======== Supplied entries ========
(** Messages of the service survive their encodings: group messages and group
    infos are read back as they were written, followed by whatever follows them;
    an acknowledgement is when both names are UTF-8, and reading panics when one is
    not; of a client its name and key packages are read back, with empty queues. *)
Theorem ds_codecs_roundtrip :
  codec_ok GroupMessage_codec /\ codec_ok GroupInfoAndTree_codec /\
  (forall a b rest, tls_serialize WelcomeAcknowledgement_codec a = Ok b ->
     tls_deserialize WelcomeAcknowledgement_codec (b ++ rest) =
     if is_utf8 (ack_sender a) && is_utf8 (ack_group a) then Ok (a, rest) else Panic) /\
  (forall c b rest, is_utf8 (client_name c) = true -> tls_serialize ClientInfo_codec c = Ok b ->
     tls_deserialize ClientInfo_codec (b ++ rest) = info ← ClientInfo_new (client_name c) (key_packages c); Ok (info, rest)).
Proof.
  split_and!; [apply group_message_codec_ok|apply group_info_codec_ok| |].
  - intros a b rest. cbn [codec_writer WelcomeAcknowledgement_codec tls_serialize tls_deserialize]. intros (b1 & b2 & E1 & E2 & ->)%append_serialized_ok.
    rewrite <- app_assoc, (read_back byte_vec_u8_ok _ _ _ E1). cbn [mbind outcome_bind]. unfold from_utf8.
    destruct (is_utf8 (ack_sender a)); cbn [mbind outcome_bind andb]; [|done]. rewrite (read_back byte_vec_u8_ok _ _ _ E2). cbn [mbind outcome_bind].
    destruct (is_utf8 (ack_group a)); cbn; [by destruct a|done].
  - intros c b rest Hv. cbn [codec_writer ClientInfo_codec tls_serialize tls_deserialize]. intros (b1 & b2 & E1 & E2 & ->)%append_serialized_ok.
    rewrite <- app_assoc, (read_back byte_vec_u16_ok _ _ _ E1). cbn [mbind outcome_bind].
    pose proof (vec_u32_ok _ (pair_codec_ok _ _ byte_vec_u8_ok codec_key_package_ok)) as Hk. fold key_packages_codec in Hk.
    rewrite (read_back Hk _ _ _ E2). cbn [mbind outcome_bind]. unfold from_utf8_lossy. by rewrite lossy_valid.
Qed.

End Service.

#[global] Arguments mkMutex {T} _ _.
#[global] Arguments poisoned {T} _.
#[global] Arguments guarded {T} _.

(** ** Witnesses *)

Fixpoint toy_write_list {A} (c : Codec A) (l : list A) : outcome TlsError bytes :=
  match l with
  | [] => Ok [0]
  | x :: l => append_serialized (Ok [1]) (append_serialized (tls_serialize c x) (toy_write_list c l))
  end.

Fixpoint toy_read_list {A} (c : Codec A) (fuel : nat) (input : bytes) : outcome TlsError (list A * bytes) :=
  match fuel, input with
  | S fuel, 1 :: input => '(x, input) ← tls_deserialize c input; '(l, input) ← toy_read_list c fuel input; Ok (x :: l, input)
  | _, 0 :: input => Ok ([], input)
  | _, _ => Err EndOfStream
  end.

Definition toy_list {A} (c : Codec A) : Codec (list A) := {|
  codec_writer := {|
    tls_serialize := toy_write_list c;
    tls_serialized_len l := 1 + foldr Z.add 0 (map (fun x => 1 + tls_serialized_len c x) l) |};
  tls_deserialize input := toy_read_list c (length input) input |}.

Lemma toy_list_ok {A} (c : Codec A) : codec_ok c -> codec_ok (toy_list c).
Proof.
  intros Hc. split; [split|].
  - intros l. induction l as [|x l IH]; intros b; cbn [toy_list codec_writer tls_serialize toy_write_list]; [by intros [= <-]|].
    intros (b1 & r & [= <-] & (b2 & b3 & E2 & E3 & ->)%append_serialized_ok & ->)%append_serialized_ok.
    specialize (IH _ E3). cbn [toy_list codec_writer tls_serialized_len map foldr] in *.
    rewrite (written_len (codec_writer_ok Hc) _ _ E2), !length_app. cbn [length]. lia.
  - intros l b rest E. cbn [toy_list tls_deserialize codec_writer tls_serialize] in *. assert (length b <= length (b ++ rest))%nat as Hl by (rewrite length_app; lia).
    revert Hl. generalize (length (b ++ rest)) as fuel. revert b rest E. induction l as [|x l IH]; intros b rest; cbn [toy_write_list].
    + intros [= <-] fuel. by destruct fuel.
    + intros (b1 & r & [= <-] & (b2 & b3 & E2 & E3 & ->)%append_serialized_ok & ->)%append_serialized_ok fuel. cbn [app length]. intros Hl.
      destruct fuel as [|fuel]; [lia|]. cbn [toy_read_list]. rewrite <- app_assoc, (read_back Hc _ _ _ E2). cbn [mbind outcome_bind].
      rewrite length_app in Hl. by rewrite (IH b3 rest E3 fuel ltac:(lia)).
Qed.

Definition toy_option {A} (c : Codec A) : Codec (option A) := {|
  codec_writer := {|
    tls_serialize o := match o with Some x => append_serialized (Ok [1]) (tls_serialize c x) | None => Ok [0] end;
    tls_serialized_len o := match o with Some x => 1 + tls_serialized_len c x | None => 1 end |};
  tls_deserialize input := match input with
    | 0 :: input => Ok (None, input)
    | 1 :: input => '(x, input) ← tls_deserialize c input; Ok (Some x, input)
    | _ => Err DecodingError
    end |}.

Lemma toy_option_ok {A} (c : Codec A) : codec_ok c -> codec_ok (toy_option c).
Proof.
  intros Hc. split; [split|]; intros [x|] b; cbn [toy_option codec_writer tls_serialize tls_serialized_len tls_deserialize];
    try (by intros [= <-]); try (by intros rest [= <-]).
  - intros (b1 & b2 & [= <-] & E & ->)%append_serialized_ok. rewrite (written_len (codec_writer_ok Hc) _ _ E). cbn [app length]. lia.
  - intros rest (b1 & b2 & [= <-] & E & ->)%append_serialized_ok. cbn [app]. by rewrite (read_back Hc _ _ _ E).
Qed.

Definition toy_pair {A B} (c : Codec A) (d : Codec B) : Codec (A * B) := {|
  codec_writer := {|
    tls_serialize p := append_serialized (tls_serialize c p.1) (tls_serialize d p.2);
    tls_serialized_len p := tls_serialized_len c p.1 + tls_serialized_len d p.2 |};
  tls_deserialize input := '(x, input) ← tls_deserialize c input; '(y, input) ← tls_deserialize d input; Ok ((x, y), input) |}.

Lemma toy_pair_ok {A B} (c : Codec A) (d : Codec B) : codec_ok c -> codec_ok d -> codec_ok (toy_pair c d).
Proof.
  intros Hc Hd. split; [split|]; intros [x y] b; cbn [toy_pair codec_writer tls_serialize tls_serialized_len tls_deserialize fst snd].
  - intros (b1 & b2 & E1 & E2 & ->)%append_serialized_ok.
    rewrite (written_len (codec_writer_ok Hc) _ _ E1), (written_len (codec_writer_ok Hd) _ _ E2), length_app. lia.
  - intros rest (b1 & b2 & E1 & E2 & ->)%append_serialized_ok. rewrite <- app_assoc, (read_back Hc _ _ _ E1). cbn [mbind outcome_bind].
    by rewrite (read_back Hd _ _ _ E2).
Qed.

Definition toy_codecs : TlsCodecs := {|
  byte_vec_u8 := toy_bytes; byte_vec_u16 := toy_bytes; byte_vec_u32 := toy_bytes;
  vec_u32 := @toy_list; vec := @toy_list; option_codec := @toy_option; pair_codec := @toy_pair |}.

Lemma toy_codecs_laws : @TlsCodecsLaws toy_codecs.
Proof. split; auto using toy_bytes_ok, (@toy_list_ok), (@toy_option_ok), (@toy_pair_ok). Qed.

#[local] Existing Instance toy_bodies.
#[local] Existing Instance toy_content_dec.
#[local] Existing Instance toy_content_countable.

#[local] Instance toy_auth_dec : EqDecision FramedContentAuthData.
Proof. solve_decision. Defined.
#[local] Instance toy_auth_countable : Countable FramedContentAuthData.
Proof. apply (inj_countable' (fun a => (auth_signature a, auth_confirmation_tag a)) (fun '(s, t) => mkFramedContentAuthData s t)). by intros []. Defined.
#[local] Instance toy_public_dec : EqDecision PublicMessageIn.
Proof. solve_decision. Defined.
#[local] Instance toy_public_countable : Countable PublicMessageIn.
Proof. apply (inj_countable' (fun m => (pubin_content m, pubin_auth m, pubin_membership_tag m)) (fun '(c, a, t) => mkPublicMessageIn c a t)). by intros []. Defined.
#[local] Instance toy_type_countable : Countable ContentType.
Proof. apply (inj_countable content_code ContentType_try_from). by intros []. Defined.
#[local] Instance toy_private_dec : EqDecision PrivateMessage.
Proof. solve_decision. Defined.
#[local] Instance toy_private_countable : Countable PrivateMessage.
Proof.
  apply (inj_countable' (fun m => (priv_group_id m, priv_epoch m, priv_content_type m, priv_authenticated_data m, priv_encrypted_sender_data m, priv_ciphertext m))
    (fun '(g, e, t, d, s, c) => mkPrivateMessage g e t d s c)). by intros [].
Defined.

Abbreviation ToyMessage := (MlsMessageIn (list bytes) Z bytes).

#[local] Instance toy_version_countable : Countable ProtocolVersion.
Proof.
  apply (inj_countable' (fun v => match v with Mls10 => None | OtherVersion id => Some id end)
    (fun o => match o with None => Mls10 | Some id => OtherVersion id end)). by intros [].
Defined.

#[local] Instance toy_message_body_dec : EqDecision (MlsMessageBodyIn (list bytes) Z bytes).
Proof. solve_decision. Defined.
#[local] Instance toy_message_dec : EqDecision ToyMessage.
Proof. solve_decision. Defined.
#[local] Instance toy_message_countable : Countable ToyMessage.
Proof.
  apply (inj_countable' (fun m : ToyMessage => (msg_version m, match msg_body m with
      | BodyInPublicMessage m => inl (inl m) | BodyInPrivateMessage m => inl (inr m)
      | BodyInWelcome w => inr (inl (inl w)) | BodyInGroupInfo g => inr (inl (inr g)) | BodyInKeyPackage k => inr (inr k) end))
    (fun '(v, b) => mkMlsMessageIn v match b with
      | inl (inl m) => BodyInPublicMessage m | inl (inr m) => BodyInPrivateMessage m
      | inr (inl (inl w)) => BodyInWelcome w | inr (inl (inr g)) => BodyInGroupInfo g | inr (inr k) => BodyInKeyPackage k end)).
  by intros [v []].
Defined.

Definition toy_payloads : @Payloads toy_bodies := {|
  Welcome := list bytes; VerifiableGroupInfo := Z; KeyPackageIn := bytes; RatchetTreeIn := Z;
  codec_message := countable_codec ToyMessage; codec_group_info := countable_codec Z; codec_key_package := toy_bytes;
  codec_ratchet_tree := countable_codec Z; welcome_new_members w := w; key_package_identity k := k |}.

Lemma toy_payloads_laws : @PayloadsLaws toy_bodies toy_payloads.
Proof. split; first [apply toy_bytes_ok | apply countable_codec_ok]. Qed.

Lemma ds_codecs_roundtrip_witness : @codec_ok _ (@GroupMessage_codec toy_codecs toy_bodies toy_payloads).
Proof. exact (proj1 (@ds_codecs_roundtrip toy_codecs toy_bodies toy_payloads toy_codecs_laws toy_payloads_laws)). Defined.

#[local] Existing Instance toy_codecs.
#[local] Existing Instance toy_payloads.

(** Paths are the identifiers themselves; the map's own order; no debug output. *)
Abbreviation toy_serve := (serve (fun path => Some path) (fun m => (map_to_list m).*1) false).
Abbreviation toy_run := (run_service (fun path => Some path) (fun m => (map_to_list m).*1) false).

(** An empty service with the group info lock and two clients. *)
Definition toy_client (id : bytes) : ClientInfo := mkClientInfo id [([1], id); ([2], id)] ∅ id [] [].
Definition toy_service : DsData := {|
  clients := mkMutex false (<[[97] := toy_client [97]]> {[ [98] := toy_client [98] ]}); group_info_mutex := true;
  groups := mkMutex false ∅; group_info := mkMutex false ∅ |}.
Definition set_contacts (x : gmap bytes Contact) (u : User) : User :=
  mkUser (username u) x (groups u) (group_list u) (identity_kp u) (pending_commits u) (ds u) (crypto u) (active u) (agent_type u) (file_buffer u) (sent u).
Definition set_groups (x : gmap string Group) (u : User) : User :=
  mkUser (username u) (contacts u) x (group_list u) (identity_kp u) (pending_commits u) (ds u) (crypto u) (active u) (agent_type u) (file_buffer u) (sent u).
Definition set_group_list (x : gset string) (u : User) : User :=
  mkUser (username u) (contacts u) (groups u) x (identity_kp u) (pending_commits u) (ds u) (crypto u) (active u) (agent_type u) (file_buffer u) (sent u).
Definition set_identity_kp (x : gset bytes) (u : User) : User :=
  mkUser (username u) (contacts u) (groups u) (group_list u) x (pending_commits u) (ds u) (crypto u) (active u) (agent_type u) (file_buffer u) (sent u).
Definition set_pending_commits (x : gmap string (option GroupInfo * option StoredWelcome * ActionRecord)) (u : User) : User :=
  mkUser (username u) (contacts u) (groups u) (group_list u) (identity_kp u) x (ds u) (crypto u) (active u) (agent_type u) (file_buffer u) (sent u).
Definition set_crypto (x : Store) (u : User) : User :=
  mkUser (username u) (contacts u) (groups u) (group_list u) (identity_kp u) (pending_commits u) (ds u) x (active u) (agent_type u) (file_buffer u) (sent u).
Definition set_active (x : gmap string (bool * Z)) (u : User) : User :=
  mkUser (username u) (contacts u) (groups u) (group_list u) (identity_kp u) (pending_commits u) (ds u) (crypto u) x (agent_type u) (file_buffer u) (sent u).
Definition set_agent_type (x : AgentType) (u : User) : User :=
  mkUser (username u) (contacts u) (groups u) (group_list u) (identity_kp u) (pending_commits u) (ds u) (crypto u) (active u) x (file_buffer u) (sent u).
Definition set_file_buffer (x : list ActionRecord) (u : User) : User :=
  mkUser (username u) (contacts u) (groups u) (group_list u) (identity_kp u) (pending_commits u) (ds u) (crypto u) (active u) (agent_type u) x (sent u).
Definition set_sent (x : list Sent) (u : User) : User :=
  mkUser (username u) (contacts u) (groups u) (group_list u) (identity_kp u) (pending_commits u) (ds u) (crypto u) (active u) (agent_type u) (file_buffer u) x.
========
Exercise requirements
Say how many lines in the records above hold "ToyMessage", and give no other text.

Task response
5